START DATA FOR THIS TASK

(* ===== verification/Handlers.v ===== *)
(** * The application router ([src/src/server/connection.rs], [build_router])

    Every route's handler and the order they are registered in, with the
    template engine's responses ([src/src/templates/mod.rs]).  A handler is a
    program of [Effects]: its database statements, UUIDs, clock readings, counter
    loads, file system calls, upstream requests and blocking tasks are calls that
    other handlers' calls may come between.  Code of other crates that computes
    (serde_json, Tera, percent-encoding, reqwest's methods) is the interface
    [Externals]. *)
From S2P Require Import Prelude RustStr HttpTypes Request Response Router Config Metrics.
From S2P Require Import Sql Effects Database Session Auth StaticFiles Proxy Task.
Local Open Scope Z_scope.

(** ** Interfaces *)

(** The JSON values the handlers build. *)
#[warnings="-register-all"]
Inductive Json : Type :=
| JStr (s : string)
| JBool (b : bool)
| JArr (l : list Json)
| JObj (fields : list (string * Json)).

(** The values put in a template context. *)
Inductive CtxValue : Type :=
| CText (s : string)
| CNum (n : Z)
| CItems (l : list Item).

Abbreviation Context_ := (list (string * CtxValue)).

Class Externals : Type := {
  (** [serde_json::from_slice] into the two payload types, and [to_vec] *)
  login_payload : string → option (string * string);
  create_payload : string → option (string * string);
  json_to_vec : Json → result () string;
  (** [Tera::render] *)
  tera_render : string → Context_ → result string string;
  (** [percent_decode_str(..).decode_utf8_lossy()] *)
  pct_decode_lossy : string → string;
  (** [reqwest::Method::from_bytes] accepts *)
  proxy_method_ok : string → bool;
}.

Section Handlers.
Context `{HC : HttpCrate, SQ : Sql, AR : Argon2, JW : Jwt, EX : Externals}.

(** The ten loads of [Metrics::render] and of the metrics page, in order. *)
Definition read_metrics : Io Metrics :=
  a ← load_counter RequestsTotal; b ← load_counter RequestsActive;
  c ← load_counter Responses2xx; d ← load_counter Responses4xx;
  e ← load_counter Responses5xx; f ← load_counter RateLimited;
  g ← load_counter ConcurrencyLimited; h ← load_counter TimedOut;
  i ← load_counter ConnectionsAccepted; j ← load_counter ConnectionsRejectedIp;
  mret (mkMetrics a b c d e f g h i j).

(** ** Templates *)

Definition html : string := "text/html; charset=utf-8".

Definition CSP : string :=
  "default-src 'self'; style-src 'self' 'unsafe-inline'; base-uri 'self'; form-action 'self'; frame-ancestors 'none'".

Definition render_template (template_name : string) (ctx : Context_) : HttpResponse :=
  match tera_render template_name ctx with
  | Ok page =>
      text page
        (rb_header "referrer-policy" "no-referrer"
          (rb_header "x-frame-options" "DENY"
            (rb_header "x-content-type-options" "nosniff"
              (rb_header "content-security-policy" CSP
                (rb_header "content-type" html rb_ok)))))
  | Err e =>
      text ("<h1>500 Internal Server Error</h1><pre>" +:+ e +:+ "</pre>")
        (rb_header "content-type" html internal_error)
  end.

(** ** JSON bodies *)

Definition json_response (st : Z) (j : Json) : HttpResponse := json (json_to_vec j) (rb_new st).

Definition json_error (st : Z) (msg : string) : HttpResponse :=
  json_response st (JObj [("error", JStr msg)]).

END DATA FOR THIS TASK

__ACTION ITEM__.
What lines above contain the string "reqwest"? Copy all of them.

__RESULT BELOW__.
    (serde_json, Tera, percent-encoding, reqwest's methods) is the interface
  (** [reqwest::Method::from_bytes] accepts *)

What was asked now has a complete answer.